There are two main methods for producing semiconductor grade polysilicon from metallurgical grade silicon: the modified Siemens method and the silane method. In its production process, multi-stage distillation technology and its equipment are crucial. Through the new chemical distillation equipment and related distillation technology, the quality of the final product ultra-pure silicon can be improved.
We have noticed that in recent years, due to the support of governments in various countries, the downstream PV industry has grown rapidly. However, due to the large-scale investment and time constraints in the expansion of production in the upper reaches, the supply of polysilicon has been significantly insufficient. As a result, the supply and demand imbalance has caused the polysilicon prices to continue to rise.

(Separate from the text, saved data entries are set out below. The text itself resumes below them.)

(* ===== verification/Types.v ===== *)
(** * Data of internal/signal: users, chats, events and requests

    The structs of types.go, events.go, poll.go, pin.go, stories.go and groups.go as records, the
    [Event] interface (a closed sum type in the code) as an inductive type. Pointers that mean
    "absent" are [option]s; an event pointer itself is never nil. Integers are [Z] within the
    range of their Go type, times are nanoseconds since the Unix epoch. *)

From S2P Require Import Prelude Errors.

(** ** Times *)

Notation time := Z (only parsing).
(** The zero [time.Time], January 1 of year 1, and [IsZero]. *)
Definition zero_time : time := -62135596800000000000.
Definition IsZeroTime (t : time) : bool := t =? zero_time.
(** [t.UnixMilli()] and [time.UnixMilli(ms)]. *)
Definition UnixMilli (t : time) : Z := t / 1000000.
Definition of_UnixMilli (ms : Z) : time := ms * 1000000.
Definition Second : Z := 1000000000.

(** ** Users and chats (types.go) *)

Record Recipient := mkRecipient { ACI : string; PNI : string; Number : string; Username : string }.

Definition zeroRecipient : Recipient := mkRecipient "" "" "" "".
Definition ofACI (aci : string) : Recipient := mkRecipient aci "" "" "".
Definition ofPNI (pni : string) : Recipient := mkRecipient "" pni "" "".

#[export] Instance Recipient_eq_dec : EqDecision Recipient.
Proof. solve_decision. Defined.

(** [Recipient.String]. *)
Definition Recipient_String (r : Recipient) : string :=
  if ACI r != "" then ACI r
  else if PNI r != "" then "PNI:" ++ PNI r
  else if Number r != "" then Number r
  else if Username r != "" then "@" ++ Username r
  else "".

Definition Recipient_IsZero (r : Recipient) : bool := r == zeroRecipient.

Record Chat := mkChat { GroupID : string; ChatRecipient : Recipient }.

Definition zeroChat : Chat := mkChat "" zeroRecipient.

#[export] Instance Chat_eq_dec : EqDecision Chat.
Proof. solve_decision. Defined.

Definition Chat_IsGroup (c : Chat) : bool := GroupID c != "".

(** [Chat.Key] (inbox.go). *)
Definition Chat_Key (c : Chat) : string :=
  if Chat_IsGroup c then "group:" ++ GroupID c else Recipient_String (ChatRecipient c).

(** [Account] (account.go). *)
Record Account := mkAccount {
  acc_Number : string; acc_ACI : string; acc_PNI : string; acc_DeviceID : Z;
  acc_DeviceName : string; acc_LinkedAt : time; acc_LastSync : time; acc_UnlinkedAt : time }.

Definition Account_Unlinked (a : Account) : bool := negb (IsZeroTime (acc_UnlinkedAt a)).

(** ** Message parts *)

Record Mention := mkMention { men_Start : Z; men_Length : Z; men_Recipient : Recipient }.

Record RemoteAttachment := mkRemote {
  CDNNumber : Z; CDNID : Z; CDNKey : string; rem_Key : string; rem_Digest : string }.

Record Attachment := mkAttachment {
  att_ContentType : string; att_Filename : string; att_Size : Z; att_Caption : string;
  att_Remote : RemoteAttachment }.

Record Quote := mkQuote {
  quo_Author : Recipient; quo_Timestamp : Z; quo_Text : string; quo_Mentions : list Mention }.

Record Sticker := mkSticker {
  stk_PackID : string; stk_PackKey : string; stk_StickerID : Z; stk_Emoji : string;
  stk_Image : option Attachment }.

(** poll.go *)
Record Poll := mkPoll { Question : string; Options : list string; AllowMultiple : bool }.

Record OutgoingPollVote := mkPollVote {
  vote_TargetAuthor : Recipient; vote_TargetTimestamp : Z; OptionIndexes : list Z; VoteCount : Z }.

Record OutgoingPollClose := mkPollClose { close_TargetTimestamp : Z }.

(** pin.go *)
Record OutgoingPin := mkPin {
  pin_TargetAuthor : Recipient; pin_TargetTimestamp : Z; DurationSeconds : Z; Forever : bool }.

Record OutgoingUnpin := mkUnpin { unpin_TargetAuthor : Recipient; unpin_TargetTimestamp : Z }.

(** stories.go; [Positions] are the bits of the float32 values. *)
Record StoryGradient := mkGradient {
  StartColor : option Z; EndColor : option Z; Angle : option Z; Colors : list Z; Positions : list Z }.
Record StoryPreview := mkPreview {
  pre_URL : string; pre_Title : string; pre_Description : string; pre_Date : Z;
  pre_Image : option Attachment }.
Record StoryText := mkStoryText {
  sto_Text : string; sto_Style : string; ForegroundColor : option Z; TextBackgroundColor : option Z;
  BackgroundColor : option Z; Gradient : option StoryGradient; Preview : option StoryPreview }.

(** ** Events (events.go) *)

Record Envelope := mkEnvelope {
  env_Sender : Recipient; env_Chat : Chat; env_Timestamp : Z; env_ServerTimestamp : Z;
  env_Sync : bool }.

Record MessageContent := mkMessage {
  msg_Body : string; msg_Mentions : list Mention; msg_Attachments : list Attachment;
  msg_Sticker : option Sticker; msg_Poll : option Poll; msg_Quote : option Quote;
  msg_ViewOnce : bool; msg_Unsupported : list string }.

Inductive ReceiptType := ReceiptNone | ReceiptDelivery | ReceiptRead | ReceiptViewed.

Record ReadMark := mkReadMark { mark_Sender : Recipient; mark_Timestamp : Z }.

(** [ConnectionState]: zero (no state yet) and the five named states. *)
Inductive ConnectionState :=
  | StateNone | StateConnected | StateDisconnected | StateLoggedOut | StateError | StateFailed.

#[export] Instance ConnectionState_eq_dec : EqDecision ConnectionState.
Proof. solve_decision. Defined.

Inductive Event :=
  | EvMessage (env : Envelope) (m : MessageContent)
  | EvStory (env : Envelope) (allowsReplies : bool) (file : option Attachment)
      (text : option StoryText) (mentions : list Mention)
  | EvEdit (env : Envelope) (target : Z) (body : string) (mentions : list Mention)
  | EvDelete (env : Envelope) (target : Z)
  | EvReaction (env : Envelope) (emoji : string) (remove : bool) (author : Recipient) (target : Z)
  | EvTyping (env : Envelope) (started : bool)
  | EvReceipt (sender : Recipient) (typ : ReceiptType) (timestamps : list Z)
  | EvReadSync (timestamp : Z) (messages : list ReadMark)
  | EvUnsupported (env : Envelope) (typ : string)
  | EvDecryptionFailure (sender : Recipient) (timestamp : Z) (cause : error)
  | EvIdentityChanged (rcpt : Recipient) (oldFingerprint newFingerprint : string) (at_ : time)
  | EvQueueEmpty
  | EvConnection (state : ConnectionState) (cause : error)
  | EvPollVote (env : Envelope) (v : OutgoingPollVote)
  | EvPollClose (env : Envelope) (c : OutgoingPollClose)
  | EvPin (env : Envelope) (p : OutgoingPin)
  | EvUnpin (env : Envelope) (u : OutgoingUnpin).

(** ** Requests (types.go) *)

Inductive Style := StyleBold | StyleItalic | StyleSpoiler | StyleStrikethrough | StyleMonospace
  | StyleOther (name : string).

Record TextStyle := mkTextStyle { sty_Start : Z; sty_Length : Z; sty_Style : Style }.

Record StickerReference := mkStickerRef { ref_PackID : string; ref_PackKey : string; ref_StickerID : Z }.

Record UploadedAttachment := mkUploaded {
  upl_ID : string; upl_ContentType : string; upl_Filename : string; upl_Size : Z }.

Record OutgoingSticker := mkOutSticker {
  out_Reference : StickerReference; out_Emoji : string; out_Image : UploadedAttachment }.

Record OutgoingStory := mkOutStory {
  DistributionListID : string; story_Text : string; story_File : option UploadedAttachment;
  story_AllowsReplies : bool }.

Record OutgoingReaction := mkReaction {
  rea_Emoji : string; rea_Remove : bool; rea_TargetAuthor : Recipient; rea_TargetTimestamp : Z }.

Record SendRequest := mkSendRequest {
  req_Recipients : list Recipient; req_GroupID : string; req_Body : string; req_Timestamp : Z;
  req_EditTarget : Z; req_Attachments : list UploadedAttachment; req_Sticker : option OutgoingSticker;
  req_Story : option OutgoingStory; req_PollCreate : option Poll;
  req_PollVote : option OutgoingPollVote; req_PollClose : option OutgoingPollClose;
  req_Pin : option OutgoingPin; req_Unpin : option OutgoingUnpin; req_Quote : option Quote;
  req_Mentions : list Mention; req_Styles : list TextStyle; req_Reaction : option OutgoingReaction;
  req_DeleteTarget : Z }.

(** The zero [SendRequest]. *)
Definition zeroSendRequest : SendRequest :=
  mkSendRequest [] "" "" 0 0 [] None None None None None None None None [] [] None 0.

Record RecipientResult := mkRcptResult { rr_Recipient : Recipient; rr_Unidentified : bool; rr_Err : error }.

Record SignalSendResult := mkSigResult {
  sr_Timestamp : Z; sr_Results : list RecipientResult; sr_SyncErr : error }.

(** ** Basic facts *)

Lemma Recipient_IsZero_true r : Recipient_IsZero r = true <-> r = zeroRecipient.
Proof. unfold Recipient_IsZero. by rewrite bool_decide_eq_true. Qed.

Lemma Recipient_String_ACI r : ACI r <> ""%string -> Recipient_String r = ACI r.
Proof. intros H. unfold Recipient_String. by rewrite bool_decide_eq_false_2. Qed.

Lemma Chat_IsGroup_true c : Chat_IsGroup c = true <-> GroupID c <> ""%string.
Proof. unfold Chat_IsGroup. by rewrite negb_true_iff, bool_decide_eq_false. Qed.

Lemma UnixMilli_of_UnixMilli ms : UnixMilli (of_UnixMilli ms) = ms.
Proof. unfold UnixMilli, of_UnixMilli. by rewrite Z.div_mul. Qed.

Polysilicon material is the highest part of the total cost of photovoltaic power generation. In most domestic photovoltaic companies, the cost of silicon materials accounts for more than 56.2% of the total solar cell production costs, and accounts for about 30% of the cost of grid-connected photovoltaic power generation systems.
Therefore, further reducing costs and increasing the market competitiveness of polysilicon materials will play an important role in promoting the development of the entire photovoltaic industry chain. The main countermeasures are: First, the introduction of a new type of separation and mass transfer equipment, such as the efficient guided sieve towers and packed towers of the Beijing University of Chemical Technology, have a great role in accelerating the integration of the polysilicon production distillation process and achieving closed-loop cleaner production; Second, the introduction of new distillation equipment to increase the production of polysilicon, to achieve the large-scale production of polysilicon; Third, the development and application of large-scale synthesis furnace and reduction furnace.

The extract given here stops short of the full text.